Kiss and Tell

Photo courtesy of the Centre for Sexual Wellness
Photo courtesy of the Centre for Sexual Wellness

The Centre for Sexual Wellness Offers a Forum To Let It All Hang Out

“I don’t ever have sex with my clients,” Dr. Courtney Padjen casually asserts, “nor do I ever watch them have sex and critique them.” It’s just another day at the office for the owner and director of the Centre for Sexual Wellness—according to its website, the Centre for Sexual Wellness “is committed to creating an environment free of stigma and discrimination. We are sex-positive, LGBTQIA+ friendly, and kink competent. We value our clients and their concerns and believe that creating a better community begins with helping its members find health and happiness.”  

Padjen, a Doctorate-level Licensed Associated Marriage and Family Therapist, decided on her profession, if not her specific field, early in life. “I knew I wanted to be a therapist ever since I was 10 years old,” she says. “Alcoholism and unhealthy promiscuity were prevalent in my childhood. In my attempts to heal, I developed a desire to make sense of those situations. It wasn’t until I got to undergrad at University of Wisconsin-Stout that I discovered sex therapy was even a thing.”

But a thing it was…although it wasn’t just anyone’s thing. Recalls Dr. Padjen, “When I realized being able to talk about sex and not be shy or embarrassed about it was a skill not all have, I decided to pursue a career in sex therapy.” This is no small thing. It seems Americans can sing about it, write about it, read about it, think about it, fantasize about it, and even engage in it, but when it comes to sex, the post-Puritans of these modern times can rarely talk about it, pretending during those vocal moments that sex simply doesn’t matter.  

Like sex itself, the definition of sex therapy can be…variegated. “Sex therapy is talk therapy with specialization in sexual concerns,” Dr. Padjen explains. “Sexual wellness is an intimate state of goodness according to one’s own perception and desire.” 

Impediments to that state of goodness can range from the individual (questions of sexuality, gender, or various, ahem, intimate preoccupations), to couples (discrepancies betwixt partners regarding me-time, you-time, us-time, or one-more-time-time), to the biological (too-soon-ness, not-soon-enough-ness, too-much-ness, too-little-ness, or thank-you-may-I-have-another-ness), to the mechanical (unwelcome dryness, softness, fertility, infertility, or pain). “One of the things that surprised me the most about this field was all the niches,” Dr. Padjen says. “I was naïve and unaware of the many areas of specializations within sex therapy. I eventually learned there are sex therapists who specialize not only in sexual dysfunction but also the kink community, the LGBTQIA+ community, pregnancy, sex in later life, and so many more.”

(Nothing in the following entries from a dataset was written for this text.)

(* ===== verification/RoasteryHttp.v ===== *)
(** * roastery: the HTTP protocol

    Models roastery/src/proto/barista.rs and upstream/coords.rs, fetch.rs and
    error.rs.  A JSON body is its value; matching of routes, header values
    and the client for upstream repositories are parameters or data.  Metrics
    and logs are left out, but for the classification of outcomes. *)

From S2P Require Import Prelude Version Coords VersionSpec Pom Xml PomXml Effective Profile Source Skipper.
From S2P Require Import Oreq Walker Cas Journal Index MetadataXml Fetch CacheSource Settings Config Loader.
From S2P Require Import LoaderFacts Project M2 SortBy Lockfile LockStore Pull RoasteryStore RoasteryAuth.

(** What an upstream repository answers; [join] is that of the url crate. *)
Inductive UpstreamReply : Type :=
  | SendFailed
  | Replied (status : Z) (body : list (result RoasteryStore.IoError Cas.Bytes)).

Class Upstream := {
  join : string -> string -> option string;
  fetch : string -> UpstreamReply
}.

Module RoasteryHttp.
Import Cas RoasteryStore.

(** ** Coordinates of an upstream artifact *)

Definition DEFAULT_TYPE : string := "jar".

Record Coords := mkCoords { group : string; artifact : string; type_ : string; classifier : option string; version : string }.

Inductive InvalidCoords : Type :=
  | HeaderEmpty
  | HasWhitespace
  | Components (n : nat)
  | SegmentEmpty (name : string)
  | IllegalCharacter (name : string).

(** A header value is ASCII. *)
Definition is_whitespace (a : ascii) : bool := ((9 <=? code a) && (code a <=? 13))%N || (code a =? 32)%N.

Definition is_allowed_segment_char (a : ascii) : bool :=
  is_ascii_digit a || is_ascii_upper a || ((97 <=? code a) && (code a <=? 122))%N
  || Ascii.eqb a "." || Ascii.eqb a "_" || Ascii.eqb a "-".

Definition validate_segment (name value : string) : result InvalidCoords unit :=
  if is_empty value then Err (SegmentEmpty name)
  else if str_forallb is_allowed_segment_char value then Ok tt else Err (IllegalCharacter name).

Definition split_parts (parts : list string) : result InvalidCoords Coords :=
  match parts with
  | [g; a; v] => Ok (mkCoords g a DEFAULT_TYPE None v)
  | [g; a; t; v] => Ok (mkCoords g a t None v)
  | [g; a; t; c; v] => Ok (mkCoords g a t (Some c) v)
  | _ => Err (Components (length parts))
  end.

Definition parse (s : string) : result InvalidCoords Coords :=
  if is_empty s then Err HeaderEmpty
  else if negb (str_forallb (fun a => negb (is_whitespace a)) s) then Err HasWhitespace
  else
    c ← split_parts (str_split ":" s);
    validate_segment "group" (group c);;
    validate_segment "artifact" (artifact c);;
    validate_segment "type" (type_ c);;
    match classifier c with Some x => validate_segment "classifier" x | None => Ok tt end;;
    validate_segment "version" (version c);;
    Ok c.

Definition to_maven_path (c : Coords) : string :=
  let suffix := match classifier c with
                | Some x => artifact c +:+ "-" +:+ version c +:+ "-" +:+ x +:+ "." +:+ type_ c
                | None => artifact c +:+ "-" +:+ version c +:+ "." +:+ type_ c
                end in
  str_map (fun a => if Ascii.eqb a "." then "/"%char else a) (group c) +:+ "/" +:+ artifact c +:+ "/" +:+ version c +:+ "/" +:+ suffix.

(** ** Fetching from upstream *)

Inductive AttemptOutcome : Type := AHit (s : Stat) | AMiss | AMismatch | AError.

(** A call whose error is a value. *)
Definition attempt {A} (m : M A) : M (result StorageError A) := fun w => let '(r, w') := m w in (Ok r, w').

Definition is_success (status : Z) : bool := ((200 <=? status) && (status <? 300))%Z.

Section Server.
Context `{Dig : Cas.Digest} `{Up : Upstream}.

Definition try_one (repo path : string) (d : Digest) : M AttemptOutcome :=
  match join repo path with
  | None => mret AError
  | Some url =>
      match fetch url with
      | SendFailed => mret AError
      | Replied status reply =>
          if negb (is_success status) then mret AMiss
          else
            r ← attempt (put d reply);
            mret match r with
                 | Ok st => AHit st
                 | Err (DigestMismatch _ _) => AMismatch
                 | Err _ => AError
                 end
      end
  end.

(** [None] when every repository failed. *)
Fixpoint try_repos (repos : list string) (path : string) (d : Digest) : M (option Stat) :=
  match repos with
  | [] => mret None
  | repo :: rest =>
      o ← try_one repo path d;
      match o with
      | AHit st => mret (Some st)
      | _ => try_repos rest path d
      end
  end.

(** [try_fetch]; no repository at all is an error, which the handler takes
    for a miss. *)
Definition try_fetch (repos : list string) (d : Digest) (c : Coords) : M (option Stat) :=
  match repos with [] => mret None | _ => try_repos repos (to_maven_path c) d end.

(** ** Responses *)

Inductive Payload : Type :=
  | NoBody
  | Blob (b : Bytes)
  | JsonError (e : ErrorBody)
  | JsonMissing (missing : list string)
  | JsonHealth
  | JsonCapabilities (max_batch_missing : Z) (backend : string).

Record Response := mkResponse {
  status : Z;
  content_length : option Z;
  barista_digest : option string;
  payload : Payload
}.

Definition json_error (code : Z) (e : ErrorBody) : Response := mkResponse code None None (JsonError e).

Definition MAX_BATCH_MISSING : Z := 1000.

Definition with_cas_headers (n : Z) (d : Digest) (p : Payload) : Response :=
  mkResponse 200 (Some n) (Some ("sha256:" +:+ to_hex d)) p.

Definition not_found (d : Digest) : Response := json_error 404 (body "BAR-CAS-404").
Definition invalid_coords_response : Response := json_error 400 (body "BAR-CACHE-008").

(** A header: absent, not ASCII, or its text. *)
Abbreviation Header := (option (option string)).

(** ** Handlers *)

Definition serve_from_local (d : Digest) (st : Stat) : M Response :=
  found ← get d;
  match found with
  | Some b => mret (with_cas_headers (size st) d (Blob b))
  | None => mret (not_found d)
  end.

Definition of_result {A} (r : result StorageError A) : M A := fun w => (r, w).

(** A local miss. *)
Definition fetch_upstream (upstream : option (list string)) (coords : Header) (d : Digest) : M Response :=
  match upstream, coords with
  | Some repos, Some None => mret invalid_coords_response
  | Some repos, Some (Some h) =>
      match parse (trim h) with
      | Err _ => mret invalid_coords_response
      | Ok c =>
          fetched ← try_fetch repos d c;
          match fetched with
          | Some _ =>
              st ← stat d;
              match st with Some st => serve_from_local d st | None => mret (not_found d) end
          | None => mret (not_found d)
          end
      end
  | _, _ => mret (not_found d)
  end.

Definition cas_get_inner (upstream : option (list string)) (hex : string) (coords : Header) : M Response :=
  d ← of_result (from_hex hex);
  st ← stat d;
  match st with
  | Some st => serve_from_local d st
  | None => fetch_upstream upstream coords d
  end.

Definition cas_head_inner (hex : string) : M Response :=
  d ← of_result (from_hex hex);
  st ← stat d;
  match st with
  | Some st => mret (with_cas_headers (size st) d NoBody)
  | None => mret (not_found d)
  end.

(** The digest that a header asserts, with or without its prefix. *)
Definition strip_sha256 (s : string) : string := default s (str_strip_prefix "sha256:" s).

Definition header_digest (content_sha256 : Header) : result StorageError (option Digest) :=
  match content_sha256 with
  | None => Ok None
  | Some None => Err (InvalidDigest HeaderNotAscii)
  | Some (Some h) => Some <$> from_hex (strip_sha256 (trim h))
  end.

Definition created (d : Digest) : Response := mkResponse 201 (Some 0%Z) (Some ("sha256:" +:+ to_hex d)) NoBody.

Definition cas_put_inner (hex : string) (content_sha256 : Header) (upload : CasReader) : M Response :=
  d ← of_result (from_hex hex);
  asserted ← of_result (header_digest content_sha256);
  match asserted with
  | Some h =>
      if bool_decide (h = d) then st ← put d upload; mret (created (st_digest st))
      else mret (json_error 400 (digest_mismatch (to_hex d) (to_hex h)))
  | None => st ← put d upload; mret (created (st_digest st))
  end.

Definition parse_digest_loose (s : string) : result StorageError Digest := from_hex (strip_sha256 (trim s)).

Fixpoint parse_all (l : list string) : result StorageError (list Digest) :=
  match l with
  | [] => Ok []
  | s :: l' => d ← parse_digest_loose s; ds ← parse_all l'; Ok (d :: ds)
  end.

Fixpoint absent (ds : list Digest) : M (list string) :=
  match ds with
  | [] => mret []
  | d :: ds' =>
      st ← stat d;
      rest ← absent ds';
      mret (match st with Some _ => rest | None => ("sha256:" +:+ to_hex d) :: rest end)
  end.

Definition cas_missing (digests : list string) : M Response :=
  if (MAX_BATCH_MISSING <? Z.of_nat (length digests))%Z then mret (json_error 413 (body "BAR-CAS-004"))
  else
    ds ← of_result (parse_all digests);
    missing ← absent ds;
    mret (mkResponse 200 None None (JsonMissing missing)).

Definition backend_name (b : RoasteryAuth.StorageBackend) : string :=
  match b with
  | RoasteryAuth.Filesystem _ => "filesystem"
  | RoasteryAuth.S3 _ _ => "s3"
  | RoasteryAuth.Gcs _ _ => "gcs"
  end.

(** ** The server *)

(** A request, after its route is matched. *)
Inductive Call : Type :=
  | GetBlob (hex : string) (coords : Header)
  | HeadBlob (hex : string)
  | PutBlob (hex : string) (content_sha256 : Header) (upload : CasReader)
  | PostMissing (digests : list string)
  | GetHealth
  | GetCapabilities.

Record AppState := mkApp {
  upstream : option (list string);
  backend : RoasteryAuth.StorageBackend;
  guard_of : RoasteryAuth.Auth
}.

(** [build_upstream]: only where the operator asked for it. *)
Definition build_upstream `{SH : ServerHost} (c : RoasteryAuth.ServerConfig) : option (list string) :=
  let u := RoasteryAuth.upstream c in
  if negb (RoasteryAuth.fetch_missing u) || bool_decide (RoasteryAuth.repos u = []) then None
  else Some (RoasteryAuth.repos u).

(** The state of [run]. *)
Definition app_state `{SH : ServerHost} (c : RoasteryAuth.ServerConfig) (a : RoasteryAuth.Auth) : AppState :=
  mkApp (build_upstream c) (RoasteryAuth.storage c) a.

(** [into_response]. *)
Definition respond (m : M Response) : World -> Response * World := fun w =>
  match m w with
  | (Ok r, w') => (r, w')
  | (Err e, w') => let '(code, b) := to_http e in (json_error code b, w')
  end.

Definition unauthorized_response : Response := json_error 401 (body "BAR-AUTH-001").

Definition is_public (c : Call) : bool := match c with GetHealth | GetCapabilities => true | _ => false end.

Definition handle (app : AppState) (c : Call) : World -> Response * World :=
  match c with
  | GetBlob hex coords => respond (cas_get_inner (upstream app) hex coords)
  | HeadBlob hex => respond (cas_head_inner hex)
  | PutBlob hex header upload => respond (cas_put_inner hex header upload)
  | PostMissing digests => respond (cas_missing digests)
  | GetHealth => fun w => (mkResponse 200 None None JsonHealth, w)
  | GetCapabilities => fun w => (mkResponse 200 None None (JsonCapabilities MAX_BATCH_MISSING (backend_name (backend app))), w)
  end.

(** The authentication layer is in front of the protected routes. *)
Definition serve `{SH : ServerHost} (app : AppState) (auth : RoasteryAuth.AuthRequest) (c : Call) (w : World) : Response * World :=
  if is_public c then handle app c w
  else
    match RoasteryAuth.decide_request (RoasteryAuth.tokens (guard_of app)) (RoasteryAuth.with_mtls (guard_of app)) auth with
    | RoasteryAuth.Allow _ => handle app c w
    | RoasteryAuth.Deny _ => (unauthorized_response, w)
    end.

(** How a request is counted. *)
Inductive CasResult : Type := CHit | CMiss | CError.

Definition classify_get_or_head (r : result StorageError Response) : CasResult :=
  match r with
  | Err _ => CError
  | Ok resp => if (status resp =? 404)%Z then CMiss else CHit
  end.

Definition classify_put (r : result StorageError Response) : CasResult :=
  match r with
  | Err _ => CError
  | Ok resp => if is_success (status resp) then CHit else CError
  end.

End Server.

(** Coordinates can name a host: a group that begins with two dots gives a
    path that begins with two slashes, which resolves to another server than
    the repository. *)
Theorem coords_name_a_host :
  exists c, parse "..2130706433:a:1" = Ok c /\ to_maven_path c = "//2130706433/a/1/a-1.jar".
Proof. eexists. split; reflexivity. Qed.

End RoasteryHttp.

Dr. Padjen elaborates on the Centre’s website: “As a sex therapist, I focus on the physical relationship between two people in a relationship, then identify the couple’s attitudes about sex and the sexual problem. From there, I’ll often recommend specific exercises to refocus the couple’s attention and expectations.” Specific services listed on the Centre’s site include complex counseling, LGBTQIA+ individual therapy, group therapy, and gender affirming therapy. That treatment might require a certain screwing up of courage, but the good doctor’s clients have usually done some serious self-inventory before soliciting her services. She notes: “By the time most people do the research to find me and set up a consultation, they’re ready.”  

Sex therapy’s range can even include whole households. “It’s not uncommon for parents to support their children’s gender or sexual orientation but not understand it or know how to talk to their kids about it,” Dr. Padjen says. “A family seeking services at the Centre for Sexual Wellness may look like parents of a child who identifies having concerns with gender or sexual orientation and needs resources and to learn how to communicate about the matter, while being more understanding and empathetic.”

That communication occurs not just between family members, but also between those families and the larger society in which they struggle. “We have many different subcultures within our society that write different narratives on our judgments with sex,” says Dr. Padjen. “Is my shame tied to my religious upbringing? Do all trauma survivors have similar triggers and struggles? How much sex is too much? How much is not enough? Too big? Too small? Is my kink abnormal? I could go on and on, but if it’s a concern I’ve probably heard it.”

That sweeping experience can fill a gap left by other mental health professionals. “Quite often, I am not my client’s first therapist,” she says. “Some will come to me after working with someone else for a significant period of time and say something along the lines of, ‘They helped me with my depression, anxiety, post-traumatic stress disorder, et cetera, but when I tried talking about my sexual concerns, interest in BDSM, or poly dynamics, they glossed over the concern completely.’”

This echoes Dr. Padjen’s origin story, going boldly where few have gone before. “At the Centre for Sexual Wellness, we do not gloss over things,” she says. “It is my belief that to achieve wellness in therapy, one needs to be seen and treated as a whole person, not just certain parts.” Or, as proclaimed within the Centre’s mission statement, and contrary to those who would rather not talk about it, “Sex matters.”